* _Exercise directions_: For the data below, give again exactly the lines from the one containing "then the engine" through the one containing "(p : WebLLMInitProgress)", both ends included, and no others.

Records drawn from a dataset
»»

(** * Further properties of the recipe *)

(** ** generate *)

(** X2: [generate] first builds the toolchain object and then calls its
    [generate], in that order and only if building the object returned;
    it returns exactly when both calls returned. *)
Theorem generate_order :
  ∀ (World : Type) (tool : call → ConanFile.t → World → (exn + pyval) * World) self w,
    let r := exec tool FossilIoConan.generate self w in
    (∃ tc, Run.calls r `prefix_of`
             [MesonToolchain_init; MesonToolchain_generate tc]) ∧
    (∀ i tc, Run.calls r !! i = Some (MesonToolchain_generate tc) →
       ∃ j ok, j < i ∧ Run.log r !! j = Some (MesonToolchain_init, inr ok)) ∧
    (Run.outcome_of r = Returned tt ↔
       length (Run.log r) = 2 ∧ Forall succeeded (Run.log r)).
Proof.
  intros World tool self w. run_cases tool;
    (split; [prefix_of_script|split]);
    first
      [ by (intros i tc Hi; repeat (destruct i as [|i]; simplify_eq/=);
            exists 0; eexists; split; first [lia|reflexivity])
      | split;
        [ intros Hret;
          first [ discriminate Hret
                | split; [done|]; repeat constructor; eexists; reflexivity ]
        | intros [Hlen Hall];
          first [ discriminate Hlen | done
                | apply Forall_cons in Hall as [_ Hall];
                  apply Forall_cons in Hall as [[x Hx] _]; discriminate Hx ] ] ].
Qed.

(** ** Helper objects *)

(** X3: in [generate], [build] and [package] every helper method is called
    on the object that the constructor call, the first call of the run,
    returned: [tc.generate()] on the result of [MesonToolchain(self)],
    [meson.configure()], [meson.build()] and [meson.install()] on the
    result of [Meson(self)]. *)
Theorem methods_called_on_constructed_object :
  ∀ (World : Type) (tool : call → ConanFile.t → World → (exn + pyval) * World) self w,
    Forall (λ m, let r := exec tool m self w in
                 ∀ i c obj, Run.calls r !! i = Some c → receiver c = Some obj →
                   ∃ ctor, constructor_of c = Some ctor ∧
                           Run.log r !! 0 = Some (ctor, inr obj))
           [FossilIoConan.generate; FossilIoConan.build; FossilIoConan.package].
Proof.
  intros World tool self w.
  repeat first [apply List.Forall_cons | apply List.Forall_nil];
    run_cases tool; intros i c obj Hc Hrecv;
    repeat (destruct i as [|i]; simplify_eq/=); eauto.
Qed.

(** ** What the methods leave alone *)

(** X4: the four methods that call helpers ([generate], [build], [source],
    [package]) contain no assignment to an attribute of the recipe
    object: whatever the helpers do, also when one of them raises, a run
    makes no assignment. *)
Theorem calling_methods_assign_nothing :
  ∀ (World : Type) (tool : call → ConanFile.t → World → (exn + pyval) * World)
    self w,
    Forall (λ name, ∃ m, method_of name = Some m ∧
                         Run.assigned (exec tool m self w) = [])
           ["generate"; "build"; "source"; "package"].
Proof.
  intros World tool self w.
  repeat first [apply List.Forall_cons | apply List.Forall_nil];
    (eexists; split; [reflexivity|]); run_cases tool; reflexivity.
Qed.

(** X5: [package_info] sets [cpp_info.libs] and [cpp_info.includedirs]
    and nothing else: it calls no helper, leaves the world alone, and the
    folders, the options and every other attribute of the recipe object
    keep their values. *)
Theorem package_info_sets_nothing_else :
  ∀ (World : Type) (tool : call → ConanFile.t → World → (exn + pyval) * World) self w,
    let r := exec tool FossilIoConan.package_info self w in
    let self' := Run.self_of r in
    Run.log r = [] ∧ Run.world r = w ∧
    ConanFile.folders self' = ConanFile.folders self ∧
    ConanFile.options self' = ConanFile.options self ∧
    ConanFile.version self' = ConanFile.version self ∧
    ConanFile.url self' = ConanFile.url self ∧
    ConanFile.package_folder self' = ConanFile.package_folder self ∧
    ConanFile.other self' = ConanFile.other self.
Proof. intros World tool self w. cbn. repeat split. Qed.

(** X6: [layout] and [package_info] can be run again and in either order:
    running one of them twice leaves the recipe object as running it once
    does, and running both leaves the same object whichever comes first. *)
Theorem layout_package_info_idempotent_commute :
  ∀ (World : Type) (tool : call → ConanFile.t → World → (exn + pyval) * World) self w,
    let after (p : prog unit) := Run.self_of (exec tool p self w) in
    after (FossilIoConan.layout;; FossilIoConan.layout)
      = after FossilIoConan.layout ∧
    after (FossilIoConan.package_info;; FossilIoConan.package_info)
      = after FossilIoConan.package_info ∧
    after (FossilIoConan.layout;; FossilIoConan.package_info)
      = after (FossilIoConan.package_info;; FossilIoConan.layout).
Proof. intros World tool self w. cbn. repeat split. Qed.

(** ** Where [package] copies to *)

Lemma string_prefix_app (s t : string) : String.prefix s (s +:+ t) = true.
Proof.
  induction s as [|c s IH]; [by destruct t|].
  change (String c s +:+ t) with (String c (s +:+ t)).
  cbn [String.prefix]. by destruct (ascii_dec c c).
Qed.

««
»»

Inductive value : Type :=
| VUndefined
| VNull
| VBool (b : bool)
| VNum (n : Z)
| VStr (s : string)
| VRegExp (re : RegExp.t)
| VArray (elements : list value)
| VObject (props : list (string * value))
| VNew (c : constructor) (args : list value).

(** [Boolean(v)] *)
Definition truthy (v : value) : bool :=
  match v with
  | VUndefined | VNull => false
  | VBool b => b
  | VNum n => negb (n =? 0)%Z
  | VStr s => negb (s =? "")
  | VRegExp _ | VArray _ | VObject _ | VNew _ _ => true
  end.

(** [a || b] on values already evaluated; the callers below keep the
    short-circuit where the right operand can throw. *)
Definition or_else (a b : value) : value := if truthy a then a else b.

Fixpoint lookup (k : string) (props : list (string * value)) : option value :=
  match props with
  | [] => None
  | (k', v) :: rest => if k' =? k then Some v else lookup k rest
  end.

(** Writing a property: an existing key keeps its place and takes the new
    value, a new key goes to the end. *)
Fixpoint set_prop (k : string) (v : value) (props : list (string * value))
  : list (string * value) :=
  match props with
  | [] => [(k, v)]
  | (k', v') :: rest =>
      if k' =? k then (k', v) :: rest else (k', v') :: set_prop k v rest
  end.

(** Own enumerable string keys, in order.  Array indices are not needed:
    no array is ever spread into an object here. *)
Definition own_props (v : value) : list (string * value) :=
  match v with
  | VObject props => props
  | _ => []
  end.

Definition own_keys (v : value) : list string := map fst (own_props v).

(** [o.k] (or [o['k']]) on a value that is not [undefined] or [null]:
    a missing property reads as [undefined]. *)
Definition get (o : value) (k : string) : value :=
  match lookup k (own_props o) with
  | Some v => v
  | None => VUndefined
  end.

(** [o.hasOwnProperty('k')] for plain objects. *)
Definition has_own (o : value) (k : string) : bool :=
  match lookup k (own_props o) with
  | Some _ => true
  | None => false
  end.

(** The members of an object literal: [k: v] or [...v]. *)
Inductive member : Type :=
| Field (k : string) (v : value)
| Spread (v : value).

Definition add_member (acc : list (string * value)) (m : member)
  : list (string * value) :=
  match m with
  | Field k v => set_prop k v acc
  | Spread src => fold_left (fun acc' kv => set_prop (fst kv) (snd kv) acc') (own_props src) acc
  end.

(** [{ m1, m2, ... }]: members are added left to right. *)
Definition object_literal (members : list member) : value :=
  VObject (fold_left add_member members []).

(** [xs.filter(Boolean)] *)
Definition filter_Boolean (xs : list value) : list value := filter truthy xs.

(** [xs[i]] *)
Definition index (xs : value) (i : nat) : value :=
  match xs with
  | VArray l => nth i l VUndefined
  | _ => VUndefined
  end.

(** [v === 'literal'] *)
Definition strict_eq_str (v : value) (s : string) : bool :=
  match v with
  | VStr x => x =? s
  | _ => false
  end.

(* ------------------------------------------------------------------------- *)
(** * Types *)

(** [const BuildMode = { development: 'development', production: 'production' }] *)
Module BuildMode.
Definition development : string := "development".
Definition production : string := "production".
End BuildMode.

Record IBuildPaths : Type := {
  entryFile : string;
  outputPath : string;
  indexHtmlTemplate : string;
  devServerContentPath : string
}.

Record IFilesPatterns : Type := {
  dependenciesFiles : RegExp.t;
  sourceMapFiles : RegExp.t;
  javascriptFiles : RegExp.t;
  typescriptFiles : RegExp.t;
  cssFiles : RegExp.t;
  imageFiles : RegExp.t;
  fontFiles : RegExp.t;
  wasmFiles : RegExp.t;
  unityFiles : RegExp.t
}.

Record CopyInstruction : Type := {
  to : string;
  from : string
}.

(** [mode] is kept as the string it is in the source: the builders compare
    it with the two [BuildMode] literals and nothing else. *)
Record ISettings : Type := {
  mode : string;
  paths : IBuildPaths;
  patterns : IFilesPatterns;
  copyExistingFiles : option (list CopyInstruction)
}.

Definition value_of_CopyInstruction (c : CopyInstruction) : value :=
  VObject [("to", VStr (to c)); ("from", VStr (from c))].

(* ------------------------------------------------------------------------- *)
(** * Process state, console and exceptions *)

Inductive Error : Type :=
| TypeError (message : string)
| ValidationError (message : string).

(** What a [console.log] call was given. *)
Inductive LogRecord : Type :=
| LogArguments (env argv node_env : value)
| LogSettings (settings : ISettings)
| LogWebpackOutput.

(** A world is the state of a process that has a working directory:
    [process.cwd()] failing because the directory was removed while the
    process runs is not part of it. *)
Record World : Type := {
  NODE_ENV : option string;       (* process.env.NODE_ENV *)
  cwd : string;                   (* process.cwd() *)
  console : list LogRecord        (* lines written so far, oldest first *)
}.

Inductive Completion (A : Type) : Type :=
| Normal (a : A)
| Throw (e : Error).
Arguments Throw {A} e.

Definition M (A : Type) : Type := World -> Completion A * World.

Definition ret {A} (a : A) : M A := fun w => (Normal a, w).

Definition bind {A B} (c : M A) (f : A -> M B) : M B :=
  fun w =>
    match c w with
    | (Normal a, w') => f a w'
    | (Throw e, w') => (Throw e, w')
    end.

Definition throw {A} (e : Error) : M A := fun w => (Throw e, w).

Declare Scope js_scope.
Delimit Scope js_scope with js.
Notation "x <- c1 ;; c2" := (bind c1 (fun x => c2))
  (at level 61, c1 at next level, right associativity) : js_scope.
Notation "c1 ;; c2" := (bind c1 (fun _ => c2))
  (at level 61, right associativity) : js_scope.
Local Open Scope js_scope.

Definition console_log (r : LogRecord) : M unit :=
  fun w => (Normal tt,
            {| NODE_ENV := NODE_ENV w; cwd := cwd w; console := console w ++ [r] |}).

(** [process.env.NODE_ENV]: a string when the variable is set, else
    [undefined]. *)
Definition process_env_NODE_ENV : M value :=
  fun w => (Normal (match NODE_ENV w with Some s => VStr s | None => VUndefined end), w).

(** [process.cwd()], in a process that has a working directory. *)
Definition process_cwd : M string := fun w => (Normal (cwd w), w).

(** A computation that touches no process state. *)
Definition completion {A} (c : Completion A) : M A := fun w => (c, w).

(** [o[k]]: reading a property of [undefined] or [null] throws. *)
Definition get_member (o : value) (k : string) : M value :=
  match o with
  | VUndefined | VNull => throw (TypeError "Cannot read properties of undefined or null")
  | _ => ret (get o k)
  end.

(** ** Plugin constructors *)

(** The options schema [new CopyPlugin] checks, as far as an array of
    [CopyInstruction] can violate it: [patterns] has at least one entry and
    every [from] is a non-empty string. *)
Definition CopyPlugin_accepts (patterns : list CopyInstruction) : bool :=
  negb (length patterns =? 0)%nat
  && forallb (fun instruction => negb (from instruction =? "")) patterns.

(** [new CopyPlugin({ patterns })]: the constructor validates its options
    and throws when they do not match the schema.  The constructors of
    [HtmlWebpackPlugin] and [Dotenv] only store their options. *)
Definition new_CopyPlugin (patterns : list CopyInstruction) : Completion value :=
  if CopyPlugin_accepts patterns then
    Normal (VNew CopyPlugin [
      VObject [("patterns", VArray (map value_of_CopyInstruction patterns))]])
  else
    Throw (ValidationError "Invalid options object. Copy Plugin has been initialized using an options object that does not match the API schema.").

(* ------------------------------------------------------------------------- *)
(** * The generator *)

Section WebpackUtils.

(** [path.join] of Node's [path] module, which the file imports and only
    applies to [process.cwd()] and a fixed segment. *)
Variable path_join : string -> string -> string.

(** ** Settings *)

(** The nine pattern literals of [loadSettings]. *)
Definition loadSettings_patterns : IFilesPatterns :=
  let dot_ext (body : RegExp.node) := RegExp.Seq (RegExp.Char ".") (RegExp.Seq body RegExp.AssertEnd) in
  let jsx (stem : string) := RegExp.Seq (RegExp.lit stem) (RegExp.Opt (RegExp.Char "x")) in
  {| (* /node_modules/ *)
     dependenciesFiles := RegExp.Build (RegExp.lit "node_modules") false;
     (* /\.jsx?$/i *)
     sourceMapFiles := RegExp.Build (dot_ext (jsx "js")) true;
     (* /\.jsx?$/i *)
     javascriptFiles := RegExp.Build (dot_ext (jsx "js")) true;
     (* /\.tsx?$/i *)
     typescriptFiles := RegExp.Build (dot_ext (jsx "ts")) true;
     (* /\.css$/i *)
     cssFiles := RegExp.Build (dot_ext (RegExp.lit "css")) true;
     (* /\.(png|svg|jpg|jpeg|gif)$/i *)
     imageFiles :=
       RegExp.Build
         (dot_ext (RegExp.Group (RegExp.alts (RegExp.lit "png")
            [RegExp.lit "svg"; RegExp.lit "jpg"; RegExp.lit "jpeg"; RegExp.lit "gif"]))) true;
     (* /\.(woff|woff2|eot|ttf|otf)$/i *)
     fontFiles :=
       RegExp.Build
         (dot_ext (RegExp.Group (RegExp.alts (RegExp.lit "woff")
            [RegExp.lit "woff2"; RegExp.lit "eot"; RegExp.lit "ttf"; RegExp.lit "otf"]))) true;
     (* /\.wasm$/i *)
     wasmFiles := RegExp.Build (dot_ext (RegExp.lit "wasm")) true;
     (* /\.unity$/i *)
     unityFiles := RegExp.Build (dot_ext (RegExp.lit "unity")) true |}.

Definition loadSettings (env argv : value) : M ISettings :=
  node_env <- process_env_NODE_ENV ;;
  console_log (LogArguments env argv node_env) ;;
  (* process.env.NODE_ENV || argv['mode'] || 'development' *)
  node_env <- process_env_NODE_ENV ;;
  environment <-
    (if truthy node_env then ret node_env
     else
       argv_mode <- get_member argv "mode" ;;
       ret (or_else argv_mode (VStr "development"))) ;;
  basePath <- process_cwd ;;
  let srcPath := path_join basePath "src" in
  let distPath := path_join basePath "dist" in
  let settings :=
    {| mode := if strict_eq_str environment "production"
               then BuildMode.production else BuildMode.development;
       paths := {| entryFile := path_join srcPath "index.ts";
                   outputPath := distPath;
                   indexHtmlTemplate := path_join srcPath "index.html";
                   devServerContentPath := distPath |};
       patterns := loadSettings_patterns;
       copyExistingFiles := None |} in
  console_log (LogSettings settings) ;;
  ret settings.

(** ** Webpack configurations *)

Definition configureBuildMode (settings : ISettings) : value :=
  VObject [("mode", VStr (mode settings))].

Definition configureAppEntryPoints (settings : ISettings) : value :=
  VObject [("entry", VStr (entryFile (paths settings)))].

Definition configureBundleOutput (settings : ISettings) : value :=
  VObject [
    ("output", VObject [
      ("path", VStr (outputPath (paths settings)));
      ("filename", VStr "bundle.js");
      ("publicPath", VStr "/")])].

««
»»

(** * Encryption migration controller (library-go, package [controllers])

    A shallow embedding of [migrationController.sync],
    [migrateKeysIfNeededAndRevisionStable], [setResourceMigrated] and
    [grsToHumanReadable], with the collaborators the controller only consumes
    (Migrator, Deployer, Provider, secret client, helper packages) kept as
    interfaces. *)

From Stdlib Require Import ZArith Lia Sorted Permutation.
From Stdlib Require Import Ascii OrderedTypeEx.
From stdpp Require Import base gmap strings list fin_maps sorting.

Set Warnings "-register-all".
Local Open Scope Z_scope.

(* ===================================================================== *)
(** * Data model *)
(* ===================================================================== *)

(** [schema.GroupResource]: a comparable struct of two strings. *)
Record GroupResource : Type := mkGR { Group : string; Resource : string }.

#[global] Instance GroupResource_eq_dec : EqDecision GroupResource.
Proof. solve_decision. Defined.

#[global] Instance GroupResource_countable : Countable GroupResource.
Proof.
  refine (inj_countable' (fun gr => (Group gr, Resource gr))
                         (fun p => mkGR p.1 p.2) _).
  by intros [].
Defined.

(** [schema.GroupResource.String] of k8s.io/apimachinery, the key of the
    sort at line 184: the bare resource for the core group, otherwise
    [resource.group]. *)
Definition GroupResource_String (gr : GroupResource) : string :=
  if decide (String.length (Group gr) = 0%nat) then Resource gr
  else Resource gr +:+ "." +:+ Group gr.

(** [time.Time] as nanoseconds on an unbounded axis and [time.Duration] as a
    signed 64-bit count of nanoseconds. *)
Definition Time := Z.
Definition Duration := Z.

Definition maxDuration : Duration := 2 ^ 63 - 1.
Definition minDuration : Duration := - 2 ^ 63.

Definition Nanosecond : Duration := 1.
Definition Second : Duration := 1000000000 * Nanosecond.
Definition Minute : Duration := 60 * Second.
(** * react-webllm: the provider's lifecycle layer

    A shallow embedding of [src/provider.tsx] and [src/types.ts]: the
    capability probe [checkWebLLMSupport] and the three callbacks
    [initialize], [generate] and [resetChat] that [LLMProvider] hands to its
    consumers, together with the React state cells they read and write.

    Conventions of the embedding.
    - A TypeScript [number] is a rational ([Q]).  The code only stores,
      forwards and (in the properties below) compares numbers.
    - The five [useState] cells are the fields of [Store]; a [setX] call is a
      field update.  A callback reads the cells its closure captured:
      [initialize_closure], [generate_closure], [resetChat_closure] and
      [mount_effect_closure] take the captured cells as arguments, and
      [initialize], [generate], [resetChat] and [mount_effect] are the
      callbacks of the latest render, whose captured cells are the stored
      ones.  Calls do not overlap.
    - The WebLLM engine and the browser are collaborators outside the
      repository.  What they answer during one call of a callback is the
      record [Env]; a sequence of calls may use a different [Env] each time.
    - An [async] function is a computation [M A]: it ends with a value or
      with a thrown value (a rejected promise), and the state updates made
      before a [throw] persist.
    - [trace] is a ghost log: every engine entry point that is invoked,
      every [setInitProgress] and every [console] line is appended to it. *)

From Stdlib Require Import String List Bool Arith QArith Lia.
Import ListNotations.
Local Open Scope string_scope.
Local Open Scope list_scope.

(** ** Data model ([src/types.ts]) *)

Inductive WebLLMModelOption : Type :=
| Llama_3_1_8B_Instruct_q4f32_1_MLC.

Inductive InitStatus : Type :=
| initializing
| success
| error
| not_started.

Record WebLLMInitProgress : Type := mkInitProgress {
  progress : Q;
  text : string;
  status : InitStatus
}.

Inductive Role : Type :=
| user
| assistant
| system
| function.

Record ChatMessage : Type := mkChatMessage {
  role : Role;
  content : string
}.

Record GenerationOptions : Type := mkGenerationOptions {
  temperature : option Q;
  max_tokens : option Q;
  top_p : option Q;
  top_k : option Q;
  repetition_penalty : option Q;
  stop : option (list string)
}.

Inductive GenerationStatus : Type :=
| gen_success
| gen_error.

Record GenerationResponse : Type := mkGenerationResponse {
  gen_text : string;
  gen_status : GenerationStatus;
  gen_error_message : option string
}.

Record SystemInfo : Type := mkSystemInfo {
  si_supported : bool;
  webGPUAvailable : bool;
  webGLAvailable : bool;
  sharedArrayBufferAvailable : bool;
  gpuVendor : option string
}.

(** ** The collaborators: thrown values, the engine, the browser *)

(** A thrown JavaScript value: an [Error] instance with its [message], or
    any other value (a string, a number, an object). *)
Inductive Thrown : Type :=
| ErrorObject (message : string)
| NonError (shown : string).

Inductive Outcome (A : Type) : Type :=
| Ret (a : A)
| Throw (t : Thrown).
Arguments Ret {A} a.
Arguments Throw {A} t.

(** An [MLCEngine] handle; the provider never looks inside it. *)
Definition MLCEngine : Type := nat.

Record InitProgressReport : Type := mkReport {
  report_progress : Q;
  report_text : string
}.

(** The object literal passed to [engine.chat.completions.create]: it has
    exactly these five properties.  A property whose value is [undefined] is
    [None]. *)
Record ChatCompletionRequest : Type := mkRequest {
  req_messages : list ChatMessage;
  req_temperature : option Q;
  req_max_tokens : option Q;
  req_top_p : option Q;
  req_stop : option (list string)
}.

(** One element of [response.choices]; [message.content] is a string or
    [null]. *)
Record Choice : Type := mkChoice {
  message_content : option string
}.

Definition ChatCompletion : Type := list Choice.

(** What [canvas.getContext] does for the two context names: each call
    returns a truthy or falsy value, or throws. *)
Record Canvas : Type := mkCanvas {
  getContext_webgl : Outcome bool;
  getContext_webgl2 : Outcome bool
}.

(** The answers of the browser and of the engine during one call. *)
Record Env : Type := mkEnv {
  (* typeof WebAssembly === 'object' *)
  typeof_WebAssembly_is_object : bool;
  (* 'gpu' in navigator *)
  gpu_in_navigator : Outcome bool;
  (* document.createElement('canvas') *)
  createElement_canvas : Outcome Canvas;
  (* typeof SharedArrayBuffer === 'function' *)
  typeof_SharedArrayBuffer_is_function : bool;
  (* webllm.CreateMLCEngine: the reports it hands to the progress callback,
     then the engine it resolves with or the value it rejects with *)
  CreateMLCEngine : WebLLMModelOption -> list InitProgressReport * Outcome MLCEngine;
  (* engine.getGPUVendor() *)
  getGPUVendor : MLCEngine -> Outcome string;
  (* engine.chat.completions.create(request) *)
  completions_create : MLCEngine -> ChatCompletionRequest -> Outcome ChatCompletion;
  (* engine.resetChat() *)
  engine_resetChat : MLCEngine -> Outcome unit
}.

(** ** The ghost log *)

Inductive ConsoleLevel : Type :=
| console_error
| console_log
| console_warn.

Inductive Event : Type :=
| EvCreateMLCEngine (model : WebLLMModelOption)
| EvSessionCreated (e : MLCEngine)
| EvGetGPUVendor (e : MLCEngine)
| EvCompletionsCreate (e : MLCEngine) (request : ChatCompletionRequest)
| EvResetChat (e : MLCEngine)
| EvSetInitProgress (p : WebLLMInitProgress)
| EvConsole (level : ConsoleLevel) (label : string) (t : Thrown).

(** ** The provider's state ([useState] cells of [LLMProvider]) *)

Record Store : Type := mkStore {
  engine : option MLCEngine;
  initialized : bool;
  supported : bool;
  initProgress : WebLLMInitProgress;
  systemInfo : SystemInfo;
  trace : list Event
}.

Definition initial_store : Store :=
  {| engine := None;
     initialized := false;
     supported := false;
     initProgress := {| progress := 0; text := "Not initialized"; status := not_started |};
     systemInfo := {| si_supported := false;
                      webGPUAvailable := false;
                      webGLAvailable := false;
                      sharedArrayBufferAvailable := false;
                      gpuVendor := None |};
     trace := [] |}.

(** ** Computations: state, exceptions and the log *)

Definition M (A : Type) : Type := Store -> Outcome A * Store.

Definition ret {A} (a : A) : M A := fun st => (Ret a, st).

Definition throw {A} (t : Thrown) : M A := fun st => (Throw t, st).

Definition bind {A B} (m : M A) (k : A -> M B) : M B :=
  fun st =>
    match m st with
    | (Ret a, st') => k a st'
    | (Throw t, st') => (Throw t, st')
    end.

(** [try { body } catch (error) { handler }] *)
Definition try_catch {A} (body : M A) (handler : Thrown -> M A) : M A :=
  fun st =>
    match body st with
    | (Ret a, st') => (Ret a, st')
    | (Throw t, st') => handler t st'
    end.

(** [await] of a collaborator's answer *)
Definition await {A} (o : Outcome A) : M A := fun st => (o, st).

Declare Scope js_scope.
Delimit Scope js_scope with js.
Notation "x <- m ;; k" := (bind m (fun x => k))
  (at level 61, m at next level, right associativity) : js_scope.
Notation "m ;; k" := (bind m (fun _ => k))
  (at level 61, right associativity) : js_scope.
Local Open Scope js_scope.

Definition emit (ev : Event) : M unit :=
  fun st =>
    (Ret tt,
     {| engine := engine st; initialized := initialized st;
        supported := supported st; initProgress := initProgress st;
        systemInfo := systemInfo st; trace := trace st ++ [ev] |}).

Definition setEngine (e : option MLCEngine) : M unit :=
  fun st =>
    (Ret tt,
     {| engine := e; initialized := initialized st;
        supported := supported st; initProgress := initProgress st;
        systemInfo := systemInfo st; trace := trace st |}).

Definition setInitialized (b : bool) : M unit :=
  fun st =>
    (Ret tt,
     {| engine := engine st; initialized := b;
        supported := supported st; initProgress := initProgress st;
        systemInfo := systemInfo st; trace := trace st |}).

««

* _Response to the task_:
     then the engine it resolves with or the value it rejects with *)
  CreateMLCEngine : WebLLMModelOption -> list InitProgressReport * Outcome MLCEngine;
  (* engine.getGPUVendor() *)
  getGPUVendor : MLCEngine -> Outcome string;
  (* engine.chat.completions.create(request) *)
  completions_create : MLCEngine -> ChatCompletionRequest -> Outcome ChatCompletion;
  (* engine.resetChat() *)
  engine_resetChat : MLCEngine -> Outcome unit
}.

(** ** The ghost log *)

Inductive ConsoleLevel : Type :=
| console_error
| console_log
| console_warn.

Inductive Event : Type :=
| EvCreateMLCEngine (model : WebLLMModelOption)
| EvSessionCreated (e : MLCEngine)
| EvGetGPUVendor (e : MLCEngine)
| EvCompletionsCreate (e : MLCEngine) (request : ChatCompletionRequest)
| EvResetChat (e : MLCEngine)
| EvSetInitProgress (p : WebLLMInitProgress)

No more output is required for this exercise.